(Stored data)
*** Block opens ***

Lemma decode_gain_range ret : 0 <= decode_gain ret <= 100.
Proof.
  unfold decode_gain. cbv zeta. rewrite land_0x7F.
  assert (Ha : 0 <= to_u8 (ret `mod` 128) < 128).
  { rewrite to_u8_small; pose proof (Z.mod_pos_bound ret 128); lia. }
  set (adc := to_u8 (ret `mod` 128)) in *.
  change (0x68 - 0x29) with 63.
  destruct (Z.geb_spec adc 104); [lia|].
  destruct (Z.leb_spec adc 40); rewrite to_u8_small; c_arith.
Qed.

Lemma keeps_pure {A} (a : A) : keeps_cache (pure a).
Proof. by intros s. Qed.

Lemma keeps_bind {A B} (m : drv A) (k : A -> drv B) :
  keeps_cache m -> (forall a, keeps_cache (k a)) -> keeps_cache (bind m k).
Proof.
  intros Hm Hk s Hs. unfold bind. specialize (Hm s Hs).
  destruct (m s) as [a s1]. by apply Hk.
Qed.

Lemma keeps_if {A} (b : bool) (m1 m2 : drv A) :
  keeps_cache m1 -> keeps_cache m2 -> keeps_cache (if b then m1 else m2).
Proof. by destruct b. Qed.

Lemma keeps_write command value : keeps_cache (i2c_smbus_write_byte_data command value).
Proof.
  intros s Hs. unfold i2c_smbus_write_byte_data.
  by destruct (smbus_write command value (client s)).
Qed.

Lemma keeps_read command : keeps_cache (i2c_smbus_read_byte_data command).
Proof.
  intros s Hs. unfold i2c_smbus_read_byte_data.
  by destruct (smbus_read command (client s)).
Qed.

Lemma keeps_dev_err f a : keeps_cache (dev_err f a).
Proof. by intros s. Qed.

Lemma keeps_dev_info f a : keeps_cache (dev_info f a).
Proof. by intros s. Qed.

Lemma keeps_get_data : keeps_cache get_data.
Proof. by intros s. Qed.

Lemma keeps_set_sysfs_group b : keeps_cache (set_sysfs_group b).
Proof. by intros s. Qed.

Lemma keeps_set_data_volume v : 0 <= v <= 100 -> keeps_cache (set_data_volume v).
Proof. intros Hv s [_ Hg]. by split. Qed.

Lemma keeps_set_data_input_gain g :
  0 <= g <= 100 -> keeps_cache (set_data_input_gain g).
Proof. intros Hg s [Hv _]. by split. Qed.

Create HintDb keeps discriminated.
#[local] Hint Resolve keeps_pure keeps_write keeps_read keeps_dev_err keeps_dev_info
  keeps_get_data keeps_set_sysfs_group keeps_set_data_volume
  keeps_set_data_input_gain clamp_percent_range decode_volume_range
  decode_gain_range : keeps.

(** Walk down a computation: binds, tests and matches on the input. *)
Ltac keeps_step :=
  match goal with
  | |- keeps_cache (bind _ _) => apply keeps_bind; [|intros ?]
  | |- keeps_cache (if _ then _ else _) => apply keeps_if
  | |- keeps_cache (let '(_, _) := ?p in _) => destruct p
  | |- keeps_cache (match ?x with _ => _ end) => destruct x
  | |- keeps_cache _ => solve [auto with keeps]
  end.

Lemma keeps_set_volume v : keeps_cache (pamir_ai_i2c_sound_set_volume v).
Proof. unfold pamir_ai_i2c_sound_set_volume. cbv zeta. repeat keeps_step. Qed.

Lemma keeps_set_input_gain g : keeps_cache (pamir_ai_i2c_sound_set_input_gain g).
Proof. unfold pamir_ai_i2c_sound_set_input_gain. cbv zeta. repeat keeps_step. Qed.

Lemma keeps_get_volume : keeps_cache pamir_ai_i2c_sound_get_volume.
Proof. unfold pamir_ai_i2c_sound_get_volume. cbv zeta. repeat keeps_step. Qed.

Lemma keeps_get_input_gain : keeps_cache pamir_ai_i2c_sound_get_input_gain.
Proof. unfold pamir_ai_i2c_sound_get_input_gain. repeat keeps_step. Qed.

#[local] Hint Resolve keeps_set_volume keeps_set_input_gain keeps_get_volume
  keeps_get_input_gain : keeps.

Lemma keeps_register_access_show scanned : keeps_cache (register_access_show scanned).
Proof. unfold register_access_show. repeat keeps_step. Qed.

Lemma keeps_register_access_store scanned count :
  keeps_cache (register_access_store scanned count).
Proof. unfold register_access_store. repeat keeps_step. Qed.

Lemma keeps_volume_level_show : keeps_cache volume_level_show.
Proof. unfold volume_level_show. repeat keeps_step. Qed.

Lemma keeps_volume_level_store parsed count :
  keeps_cache (volume_level_store parsed count).
Proof. unfold volume_level_store. cbv zeta. repeat keeps_step. Qed.

Lemma keeps_input_gain_show : keeps_cache input_gain_show.
Proof. unfold input_gain_show, input_gain_show_of. repeat keeps_step. Qed.

Lemma keeps_input_gain_store parsed count :
  keeps_cache (input_gain_store parsed count).
Proof. unfold input_gain_store, input_gain_store_of. cbv zeta. repeat keeps_step. Qed.

Lemma keeps_probe_init_loop tbl : keeps_cache (probe_init_loop tbl).
Proof. induction tbl as [|w tbl IH]; cbn [probe_init_loop]; repeat keeps_step. Qed.

Lemma keeps_probe_attach sysfs_ret :
  keeps_cache (probe_attach init_sequence pamir_ai_i2c_sound_set_input_gain sysfs_ret).
Proof.
  unfold probe_attach. pose proof keeps_probe_init_loop. repeat keeps_step.
Qed.

Lemma run_op_cache_ok o s : cache_ok (data s) -> cache_ok (data (run_op o s)).
Proof.
  destruct o; cbn [run_op].
  - apply keeps_volume_level_show.
  - apply keeps_volume_level_store.
  - apply keeps_input_gain_show.
  - apply keeps_input_gain_store.
  - apply keeps_register_access_show.
  - apply keeps_register_access_store.
Qed.

Lemma run_ops_cache_ok ops s : cache_ok (data s) -> cache_ok (data (run_ops ops s)).
Proof.
  revert s. induction ops as [|o ops IH]; intros s Hs; [done|].
  cbn [run_ops foldl]. apply IH. by apply run_op_cache_ok.
Qed.
(** * BrowserDataAnalyzer: the extraction scripts WBD.py and WindowsBrowserData.py

    A shallow embedding of the two scripts of the repository and of the parts
    of the Python runtime they call (int(), datetime, the pandas table
    operations, the file system, sqlite3), followed by the properties of the
    scripts that the design document states.

    Conventions.
    - A Python object that can sit in a table cell or a bookmarks document is
      a [pyobj].  Finite floating point numbers are left out: Chromium stores
      its timestamps as INTEGER columns and as digit strings; the float NaN,
      which pandas uses for a missing cell, is kept.
    - A Python [str] is a [string]; the embedding covers ASCII text.
    - Code that can raise returns a [result]; code that touches the file
      system or prints runs in the monad [M], which threads the file system
      and collects the trace of calls and printed lines. *)

From Stdlib Require Import ZArith Lia String Ascii List Bool.
From stdpp Require Import base option list strings gmap.

Local Open Scope string_scope.

(** ** Python values, exceptions and results *)

Set Warnings "-register-all".

Module Py.

Inductive pyobj : Type :=
| PNone
| PNaN
| PBool (b : bool)
| PInt (n : Z)
| PStr (s : string)
| PList (l : list pyobj)
| PDict (kv : list (string * pyobj)).

(** The exception classes the scripts can meet, with their base classes. *)
Inductive exn_class : Type :=
| Exception
| ValueError | UnicodeDecodeError
| TypeError | KeyError | NotImplementedError
| OverflowError
| OSError | FileNotFoundError | PermissionError
| pandas_DatabaseError
| sqlite3_Error | sqlite3_DatabaseError | sqlite3_OperationalError.

Definition base_of (c : exn_class) : option exn_class :=
  match c with
  | Exception => None
  | UnicodeDecodeError => Some ValueError
  | FileNotFoundError | PermissionError => Some OSError
  | pandas_DatabaseError => Some OSError
  | sqlite3_DatabaseError => Some sqlite3_Error
  | sqlite3_OperationalError => Some sqlite3_DatabaseError
  | _ => Some Exception
  end.

Definition exn_class_eqb (a b : exn_class) : bool :=
  match a, b with
  | Exception, Exception | ValueError, ValueError
  | UnicodeDecodeError, UnicodeDecodeError | TypeError, TypeError
  | KeyError, KeyError | NotImplementedError, NotImplementedError
  | OverflowError, OverflowError | OSError, OSError
  | FileNotFoundError, FileNotFoundError | PermissionError, PermissionError
  | pandas_DatabaseError, pandas_DatabaseError
  | sqlite3_Error, sqlite3_Error
  | sqlite3_DatabaseError, sqlite3_DatabaseError
  | sqlite3_OperationalError, sqlite3_OperationalError => true
  | _, _ => false
  end.

(** [issubclass c b]: the class hierarchy above is at most four deep. *)
Fixpoint issubclass_fuel (fuel : nat) (c b : exn_class) : bool :=
  exn_class_eqb c b ||
  match fuel, base_of c with
  | S k, Some p => issubclass_fuel k p b
  | _, _ => false
  end.

Definition issubclass : exn_class -> exn_class -> bool := issubclass_fuel 4.

(** A raised exception: its class and the text [str(e)] gives. *)
Record exn : Type := Exn { exn_cls : exn_class; exn_msg : string }.

Inductive result (A : Type) : Type :=
| Ok (a : A)
| Raise (e : exn).
Arguments Ok {A} a.
Arguments Raise {A} e.

#[global] Instance result_ret : MRet result := fun A a => Ok a.
#[global] Instance result_bind : MBind result := fun A B f r =>
  match r with
  | Ok a => f a
  | Raise e => Raise e
  end.

Definition raise {A} (c : exn_class) (msg : string) : result A :=
  Raise (Exn c msg).

(** [try: body except cls: handler]. *)
Definition try_except {A} (body : result A) (cls : exn_class)
    (handler : exn -> result A) : result A :=
  match body with
  | Ok a => Ok a
  | Raise e => if issubclass (exn_cls e) cls then handler e else Raise e
  end.

(** [for x in xs: f(x)], collecting the results; stops at the first raise. *)
Fixpoint mapM_result {A B} (f : A -> result B) (xs : list A) : result (list B) :=
  match xs with
  | [] => Ok []
  | x :: xs' =>
      match f x with
      | Raise e => Raise e
      | Ok y =>
          match mapM_result f xs' with
          | Raise e => Raise e
          | Ok ys => Ok (y :: ys)
          end
      end
  end.

(** *** int() *)

Definition is_space (c : ascii) : bool :=
  let n := nat_of_ascii c in
  ((9 <=? n)%nat && (n <=? 13)%nat) || ((28 <=? n)%nat && (n <=? 32)%nat).

Definition is_digit (c : ascii) : bool :=
  let n := nat_of_ascii c in (48 <=? n)%nat && (n <=? 57)%nat.

Definition digit_value (c : ascii) : Z := Z.of_nat (nat_of_ascii c) - 48.

Fixpoint lstrip (s : string) : string :=
  match s with
  | EmptyString => EmptyString
  | String c s' => if is_space c then lstrip s' else s
  end.

Fixpoint rstrip (s : string) : string :=
  match s with
  | EmptyString => EmptyString
  | String c s' =>
      match rstrip s' with
      | EmptyString => if is_space c then EmptyString else String c EmptyString
      | r => String c r
      end
  end.

Definition strip (s : string) : string := rstrip (lstrip s).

*** Block closes ***

Problem:
Reproduce exactly every line that sits between the start of the entries and the line bearing "destruct (Z.geb_spec adc 104); [lia|].", counting both of those lines.

Solution:
Lemma decode_gain_range ret : 0 <= decode_gain ret <= 100.
Proof.
  unfold decode_gain. cbv zeta. rewrite land_0x7F.
  assert (Ha : 0 <= to_u8 (ret `mod` 128) < 128).
  { rewrite to_u8_small; pose proof (Z.mod_pos_bound ret 128); lia. }
  set (adc := to_u8 (ret `mod` 128)) in *.
  change (0x68 - 0x29) with 63.
  destruct (Z.geb_spec adc 104); [lia|].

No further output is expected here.